I don’t know if you folks remember that hit ditty: a humorous tune about two truckers attempting to manhandle an out-of-control 1948 Peterbilt down the “other side” of Wolf Creek Pass – a death-taunting section of U.S. Highway 160 where the elevation drops a hefty 5,000 feet in a relatively short distance.

The song’s two characters – a truck driver named Earl and his brother, who’s his partner as well as the song’s narrator – are taking a flatbed load of chickens on a speedy trip down this winding, two-lane Colorado highway. After the narrator gives Earl the above-mentioned warning, the ancient semi’s brakes fail.

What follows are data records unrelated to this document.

(** * dstclient.api: the unified ticker / forum client

    A shallow embedding of [src/dstclient/api.py] (class [DerStandardAPI]):
    the decoded JSON documents the client traverses, the Python operations it
    applies to them, the HTTP exchange as an explicit request log, the three
    public read operations [get_ticker_threads], [get_thread_postings] and
    [get_forum_postings] with the query text of the last, and the consent
    dialogue of [update_cookies] as a log of calls to the browser. *)

From Stdlib Require Import ZArith List String Ascii Bool Lia Permutation.
Import ListNotations.
Local Open Scope string_scope.
Local Open Scope Z_scope.
Local Open Scope list_scope.
Set Warnings "-register-all".

(** ** Python values *)

(** What [resp.json()] hands to the client: [None], booleans, integers,
    strings, lists and dicts.  A dict keeps its entries in insertion order and
    is read by key, first entry first.  Numbers with a fractional part are not
    modelled. *)
Inductive value : Type :=
| VNone
| VBool (b : bool)
| VInt (n : Z)
| VStr (s : string)
| VList (items : list value)
| VDict (entries : list (string * value)).

(** Exceptions the code can let escape.  [KeyError] carries the key,
    [ParserError] is dateutil's, [ClientError] stands for a transport failure
    raised inside [session.get]. *)
Inductive exn : Type :=
| KeyError (key : value)
| IndexError
| TypeError
| AttributeError
| ValueError
| ParserError
| OverflowError
| ClientError.

Definition exn_name (e : exn) : string :=
  match e with
  | KeyError _ => "KeyError"
  | IndexError => "IndexError"
  | TypeError => "TypeError"
  | AttributeError => "AttributeError"
  | ValueError => "ValueError"
  | ParserError => "ParserError"
  | OverflowError => "OverflowError"
  | ClientError => "ClientError"
  end.

Inductive result (A : Type) : Type :=
| Return (a : A)
| Raise (e : exn).
Arguments Return {A} a.
Arguments Raise {A} e.

Definition bind {A B : Type} (r : result A) (k : A -> result B) : result B :=
  match r with
  | Return a => k a
  | Raise e => Raise e
  end.

Declare Scope py_scope.
Delimit Scope py_scope with py.
Notation "x <- c ;; k" := (bind c (fun x => k))
  (at level 61, c at next level, right associativity) : py_scope.
Local Open Scope py_scope.

(** A comprehension [[f(x) for x in xs]]: elements in order, the first
    exception aborts the whole list. *)
Fixpoint mapM {A B : Type} (f : A -> result B) (xs : list A) : result (list B) :=
  match xs with
  | [] => Return []
  | x :: xs' =>
      y <- f x ;;
      ys <- mapM f xs' ;;
      Return (y :: ys)
  end.

(** A comprehension with a condition, [[f(x) for x in xs if c(x)]]: the
    condition of an element is evaluated just before its expression. *)
Fixpoint filterMapM {A B : Type} (c : A -> result bool) (f : A -> result B)
  (xs : list A) : result (list B) :=
  match xs with
  | [] => Return []
  | x :: xs' =>
      keep <- c x ;;
      if keep : bool then
        y <- f x ;;
        ys <- filterMapM c f xs' ;;
        Return (y :: ys)
      else filterMapM c f xs'
  end.

(** Truth value of an object ([while page["p"]], [x or None], [if skip_to]). *)
Definition truthy (v : value) : bool :=
  match v with
  | VNone => false
  | VBool b => b
  | VInt n => negb (n =? 0)
  | VStr s => negb (String.eqb s EmptyString)
  | VList l => match l with [] => false | _ => true end
  | VDict d => match d with [] => false | _ => true end
  end.

(** [x or None] *)
Definition or_none (v : value) : value :=
  if truthy v then v else VNone.

Fixpoint lookup (k : string) (d : list (string * value)) : option value :=
  match d with
  | [] => None
  | (k', v) :: d' => if String.eqb k k' then Some v else lookup k d'
  end.

Fixpoint chars (s : string) : list value :=
  match s with
  | EmptyString => []
  | String c s' => VStr (String c EmptyString) :: chars s'
  end.

(** Sequence indexing with Python's negative indices. *)
Definition index {A : Type} (l : list A) (i : Z) : result A :=
  let n := Z.of_nat (List.length l) in
  let j := if i <? 0 then i + n else i in
  if (j <? 0) || (n <=? j) then Raise IndexError
  else match nth_error l (Z.to_nat j) with
       | Some x => Return x
       | None => Raise IndexError
       end.

(** Subscription [o[k]] for the keys the client uses: a string or an
    integer. *)
Definition getitem (o k : value) : result value :=
  match o, k with
  | VDict d, VStr s =>
      match lookup s d with
      | Some v => Return v
      | None => Raise (KeyError k)
      end
  | VDict _, (VInt _ | VBool _ | VNone) => Raise (KeyError k)
  | VList l, VInt i => index l i
  | VList l, VBool b => index l (Z.b2z b)
  | VStr s, VInt i => index (chars s) i
  | VStr s, VBool b => index (chars s) (Z.b2z b)
  | _, _ => Raise TypeError
  end.

Definition subscript (o : value) (k : string) : result value :=
  getitem o (VStr k).

Notation "o .[ k ]" := (subscript o k) (at level 1, format "o .[ k ]") : py_scope.

(** [o.get(k)]: only dicts have the method. *)
Definition get (o : value) (k : string) : result value :=
  match o with
  | VDict d =>
      match lookup k d with
      | Some v => Return v
      | None => Return VNone
      end
  | _ => Raise AttributeError
  end.

(** Iteration ([for e in o], [list.extend(o)]): a list yields its items, a
    string its characters, a dict its keys. *)
Definition iter (o : value) : result (list value) :=
  match o with
  | VList l => Return l
  | VStr s => Return (chars s)
  | VDict d => Return (map (fun kv => VStr (fst kv)) d)
  | _ => Raise TypeError
  end.

(** [a == b] *)
Fixpoint py_eq (a b : value) {struct a} : bool :=
  match a, b with
  | VNone, VNone => true
  | VBool x, VBool y => Bool.eqb x y
  | VBool x, VInt y => Z.b2z x =? y
  | VInt x, VBool y => x =? Z.b2z y
  | VInt x, VInt y => x =? y
  | VStr x, VStr y => String.eqb x y
  | VList xs, VList ys =>
      (fix all2 (xs ys : list value) {struct xs} : bool :=
         match xs, ys with
         | [], [] => true
         | x :: xs', y :: ys' => py_eq x y && all2 xs' ys'
         | _, _ => false
         end) xs ys
  | VDict xs, VDict ys =>
      (List.length xs =? List.length ys)%nat &&
      (fix sub (xs : list (string * value)) : bool :=
         match xs with
         | [] => true
         | (k, v) :: xs' =>
             (fix find (ys : list (string * value)) : bool :=
                match ys with
                | [] => false
                | (k', v') :: ys' =>
                    if String.eqb k k' then py_eq v v' else find ys'
                end) ys && sub xs'
         end) xs
  | _, _ => false
  end.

From there on down, the narrator tells us that the brothers’ trip “just wasn’t real pretty.” The truck careened around hairpins and switchbacks, and then raced at an uncontrolled 110 mph toward a tunnel with “clearance to the 12-foot line” – with chicken crates sadly “stacked to 13-9.”

The drivers and the runaway Peterbilt “went down and around and around and down ’til we run outta ground at the edge of town… and bashed into the side of the feed store – in downtown Pagosa Springs.”

Believe it or not, I started thinking about this funny old country tune the other night – right after I’d read a piece about QE3 and the U.S. Federal Reserve.

As zany as it first sounds, the parallels are striking.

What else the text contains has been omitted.